• [WHAT YOU WILL DO]:
Write out every line exactly, from the first line of the records below through the line that contains "red-black tree and".

(Excerpts from a dataset)
Content starts

(* ===== verification/Prelude.v ===== *)
(** * A verified model of the store system

    The program is a key-value server in C.  A reactor fills connection
    buffers, the RESP2 parser cuts requests out of them without copying, a
    request handler decides whether a request can be executed now or has to
    wait for a key from the database, a service runs the commands against a
    cache of typed objects, and two persistence mechanisms, an append-only log
    and snapshots, bring the cache back after a restart.  Mutations go to a
    MySQL database through a write-behind queue, and reads that miss the cache
    load from it.  An older server with a text protocol over an array, a
    red-black tree and the hash table is kept beside it.  The development models
    both from the event loop down to the data structures as executable
    definitions and proves what makes them correct.

    ** Files

    - [Prelude]: machine integers at their width ([wrap64], [SIZE_MAX], ...),
      byte slices, allocation outcomes, tactics ([zb], [zif], [zlia],
      [app_eq]), the hint databases [store] and [zlen], list lemmas.
    - [NetBuffer]: [src/net/buffer.c], the growing connection buffer.
    - [Resp]: [src/protocol/resp.c], the incremental zero-copy parser and the
      encoders.
    - [HashTable]: [src/kvstore_hash.c], the chained hash table with two tables
      and incremental rehashing, and the legacy string interface on top of it.
    - [ZOrder], [Skiplist], [ZRbTree], [Object]: [src/engine/object.c].
      [ZOrder] is the order of (score, member) pairs and the sorted list that
      both engines refine; [Skiplist] and [ZRbTree] are the two engines with
      spans and subtree sizes; [Object] is the tagged value with its string,
      hash and sorted-set operations, cloning and memory accounting.
    - [ExpireHeap], [LruList], [Cache]: [src/cache/cache.c].  [ExpireHeap] is
      the binary heap with back indices, [LruList] the doubly linked list of
      uses, [Cache] every operation.  [Allocation] shows how they and the
      objects consume allocation outcomes, [CacheSpec] has the invariant, the
      reference eviction and the specification of storing, [CacheProps] the
      other operations, reachability and the properties, [CacheEvents] which
      keys the eviction callback is told.
    - [Rdb]: [src/persistence/rdb.c], the writer, the atomic replacement of the
      file and the loader.  [RdbImage] has the codec, the checksum and the
      reference image of a cache, [RdbProps] the loader and the properties.
    - [Aof]: [src/persistence/aof.c].  [AofCodec] has the records, replay and
      appending, [AofLog] the transition system of the two threads with its
      invariant, [AofProps] the properties.
    - [MysqlStore], [MysqlThreads], [MysqlProps]: the queues, the reader and
      writer threads and the shutdown of [src/storage/mysql_store.c].
    - [MysqlTables], [MysqlSql]: the tables of that file's schema with the
      statements it runs on them, and the functions that issue the statements,
      any of which can fail.  [MysqlTransactions] has the transaction of one
      mutation and the reference effect of a mutation on the tables,
      [MysqlEffects] that effect on the values, [MysqlRefine] and
      [MysqlBackend] the relation between tables and store, [MysqlLoads] the
      reads, [Recovery] the start of [src/app/main.c], which submits to the
      database what the log has beyond it, [MysqlClaims] the faults.
    - [Double], [CommandText], [CommandProps], [Service]:
      [src/service/kvstore_resp_service.c].  [Double] is the arithmetic,
      printing and reading of doubles, [CommandText] the names, numbers and
      sizes of texts, [Service] every command, the transactions of the log, the
      mutations for the database and the replay, as a state monad over a
      [world] (service, allocation outcomes, clock).  The log is an interface
      ([LogOps]); [ServiceSpec] has its laws and [ServiceLog] shows that the log
      with its writer satisfies them.
    - [ServiceStore] to [ServiceClaims]: the abstract store the commands see,
      the answer of every data command with the record it logs ([ServiceSpec]),
      the proof that the code does that ([ServiceRuns], [ServiceCommands],
      [ServiceProps]), replay ([ServiceReplay]), sessions and restarts
      ([ServiceSession]) and the properties ([ServiceClaims]).
    - [Checkpoint], [Persistence], [Restart]: the snapshots of
      [src/app/main.c].  [Checkpoint] runs the calls of the log that wait for
      its writer, [Persistence] has the manager of snapshots with its forked
      child and the start from a snapshot and the rest of the log, [Restart]
      the process as a transition system and the property.
    - [Options]: the command line of [src/app/main.c].
    - [Reactor]: [src/net/reactor.c], connections, the loops that read, hand
      over requests and write, deferred responses and the rounds of the event
      loop.
    - [App]: the request handler of [src/app/main.c] ([dispatch_request] and
      what it calls: loads in flight, dirty keys, the negative cache).
      [AppFrames] and [AppLoads] say what code leaves alone, [AppPending] is
      the invariant of pending requests, [AppProps] the encoding of replies,
      [AppFresh] the properties about values that are not fresh.
    - [Server]: the reactor with the callbacks of [src/app/main.c]; the
      completions of loads answer through the reactor, which goes on with the
      input of the connection.  [ServerLoads], [ServerDrain] and
      [ServerRounds] carry the invariant of [AppPending] through completions,
      reads, writes and rounds; [ServerProps] has its runs and the faults of
      the event loop; [Pipeline] is the path of requests through parser,
      service and encoder.
    - [LegacyTree], [LegacyEngines], [LegacyServer]: [src/kvstore_rbtree.c],
      [src/kvstore_array.c] and the text protocol of [src/kvstore.c].
      [LegacyTreeProps] shows the tree to be the balanced tree of [ZRbTree]
      without its sizes; [LegacyEngines] has the interface [KvEngine] that the
      three engines implement, [LegacyProps] the protocol on top of it.

    ** Representation

    A [size_t] or [uint64_t] is a [Z]; an operation that can wrap writes the
    reduction out, and overflow checks are translated as they are.  A byte is a
    [Z] in [0, 256), a buffer a list of bytes, a byte argument a [slice]
    ([None] is the null pointer with a length).  A score is the 64-bit pattern
    of its double.

    An operation that allocates takes the outcomes of its requests ([mem]) and
    returns the rest, so every failure path is covered by quantifying over the
    list; clocks, system calls and random bytes are arguments in the same way.
    [errno] is not represented except where the log publishes it.

    A pointer to an entry, a node or a member is the key or member it belongs
    to, which is unique in its structure; the links (levels and spans, colors,
    previous and next, heap indices, hash chains) are represented, and the
    invariants relate them to lists and finite maps.  A pending request is a
    number, and the list of requests for dirty keys has its tail pointer.
    Shared state is passed explicitly.

    The log is shared by the thread that runs commands and the writer thread.
    A step of the system is a region under the mutex, a system call, or code
    that touches only the state of its own thread; [AofLog.step] interleaves
    them in every order, with partial and interrupted writes, failed syncs,
    pauses and shutdown.  The threads of the database store are modelled in
    the same way.  Histories record what was committed or submitted; they do
    not influence the steps.  Between two events of the reactor the threads
    may work ([ServerProps.store_work]); a callback of the reactor is one step.

    ** Fuel

    Loops that are not structural take fuel that their callers choose large
    enough, and the theorems are about the callers: 20 digits for a 64-bit
    number, 65 doublings for a capacity, one more than the number of bytes for
    the loaders and for [process_input] (each iteration consumes a byte), the
    number of entries for eviction and expiration, the number of buckets for
    rehashing, the height of the structure for descents, and the waiting
    requests with the buffered input for [drain_dirty_waiters].

    ** Properties

    - Server: every command answers, changes the store and logs what its
      specification says, under every failure of allocation, with a clock that
      stands still during the request; replaying a record does what it says.
      After a session and a crash a restart recovers the store of a prefix of
      the session, with every request that was acknowledged, or it fails because
      the service refuses a whole record that stores or changes a value; then
      the server does not start.  In a session
      no limit of the cache is configured, no reply reports a failure of the
      log, the queue, memory or capacity, a reply is sent when its barrier is
      ready, and no write but SET and DEL names a key whose deadline falls
      before the restart (the restart mishandles such keys).  With saves in the
      foreground, in a forked child and on their own, failing at any system call
      or in the creation of their checkpoint, a restart accepts the snapshot and
      the log that a crash leaves and recovers a state of the server in the same
      sense; left out are a marker that is cut in its middle, and a cache that
      does not fit the format of the file.
    - Command line: the accepted options are exactly the well-formed ones, and
      sizes are read with their units.
    - Event loop: pipelined requests are answered in order; with a database, a
      connection waits for a deferred response exactly when one pending request
      has its token, and each pending request is in one queue unless it was
      stranded, as long as the readers of the database drop no waiter; a load that a write overtook is recognised; dirty keys and the
      negative cache do what they are for.  Identifiers of connections stay
      below 2^64.
    - Database queues: every accepted waiter is answered once as long as none
      joins a load that is being published; mutations are applied in order and
      within their budget.
    - Database: whichever statements fail, a mutation is applied once or not at
      all; when the tables hold a store and the writer applied mutations whose
      effects are admissible on it (types fit, scores finite, no two names in
      use with the same hash), the tables hold the store after those effects; a
      load on a connection without failures reads back what the tables hold; a
      start applies exactly the marked mutations of the log that the database
      does not have.
    - Legacy server: below [INT_MAX] keys its three engines are finite maps on every branch, the tree
      stays a balanced search tree; each line of text is answered from the three
      maps and changes only the one its command names.
    - Codec: requests survive encoding and parsing, a prefix of a request is
      never misread; integers are parsed exactly; the buffer neither loses nor
      invents bytes.
    - Engines: hash table, skip list and red-black tree refine finite maps and
      sorted lists on every branch, allocation failures included; rehashing
      terminates and keeps the contents; ranks and ranges are exact; the tree is
      balanced.
    - Cache: one invariant ties the index, the entries, the heap, the list of
      uses, the memory account and the counters together and holds in every
      reachable state together with the configured limits; storing refines map
      update with the reference least-recently-used eviction; expiration is
      observed by reads and removed by maintenance in order; the direct lookup
      is equivalent to the ordinary one.
    - Snapshots: a saved cache loads back with its contents, deadlines and
      checkpoint; a save is atomic under every failure of a system call; a
      single changed byte is always detected.
    - Log: after an interleaving in which no commit failed half-way, and a
      crash, replay yields a prefix of the committed commands with everything
      synced or acknowledged; checkpoints mark their place; backpressure stays
      between its marks; a paused writer is at rest.
    - Faults of the code, as theorems: a commit that runs out of memory half-way
      leaves a part of its transaction in the queue
      ([failed_commit_leaves_part]); a row of the database whose deadline passed
      stops the writer ([expired_row_blocks_writer]) or swallows a later write
      ([expired_row_hides_write]); an infinite score stops the writer
      ([infinite_score_blocks_writer]).  As examples, on a concrete run each: the
      memory account of a hash drifts ([hash_memory_usage_drifts]); a restart mishandles deadlines that passed ([restart_mishandles_deadlines]);
      a waiter that joins late is lost ([late_join_loses_waiter]); a reply after
      a partial send drops its connection ([compacted_output_dropped]); a reply
      can overtake its log record ([reply_before_record]); a request for a dirty
      key can be stranded ([request_stranded]); a half-closed client loses its
      deferred reply ([half_closed_dropped]).

    ** Not modelled

    The client library of the database and the server behind it are not part of
    the sources: the statements of [src/storage/mysql_store.c] are modelled by
    their documented effect on the tables, the failure of each is an input, and
    connecting, the creation of the schema and the probes of permissions are
    left out.  Of [src/app/main.c] the signals and the wiring of the callbacks
    are left out, of [src/net/reactor.c] the creation of descriptors.  The network front
    ends of the legacy server ([src/ntyco_entry.c], [src/kvstore_st.c],
    [src/kvstore_mp.c]) only move bytes between sockets and the text protocol.
    Benchmarks are clients.  Of the modelled files, releasing memory, reading
    clocks and thread set-up are left out. *)

From stdpp Require Export base list gmap numbers strings.
From Stdlib Require Export ZArith Lia.
From Stdlib Require Import Ascii.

Content ends

• [WRITTEN REPLY]:
(* ===== verification/Prelude.v ===== *)
(** * A verified model of the store system

    The program is a key-value server in C.  A reactor fills connection
    buffers, the RESP2 parser cuts requests out of them without copying, a
    request handler decides whether a request can be executed now or has to
    wait for a key from the database, a service runs the commands against a
    cache of typed objects, and two persistence mechanisms, an append-only log
    and snapshots, bring the cache back after a restart.  Mutations go to a
    MySQL database through a write-behind queue, and reads that miss the cache
    load from it.  An older server with a text protocol over an array, a
    red-black tree and the hash table is kept beside it.  The development models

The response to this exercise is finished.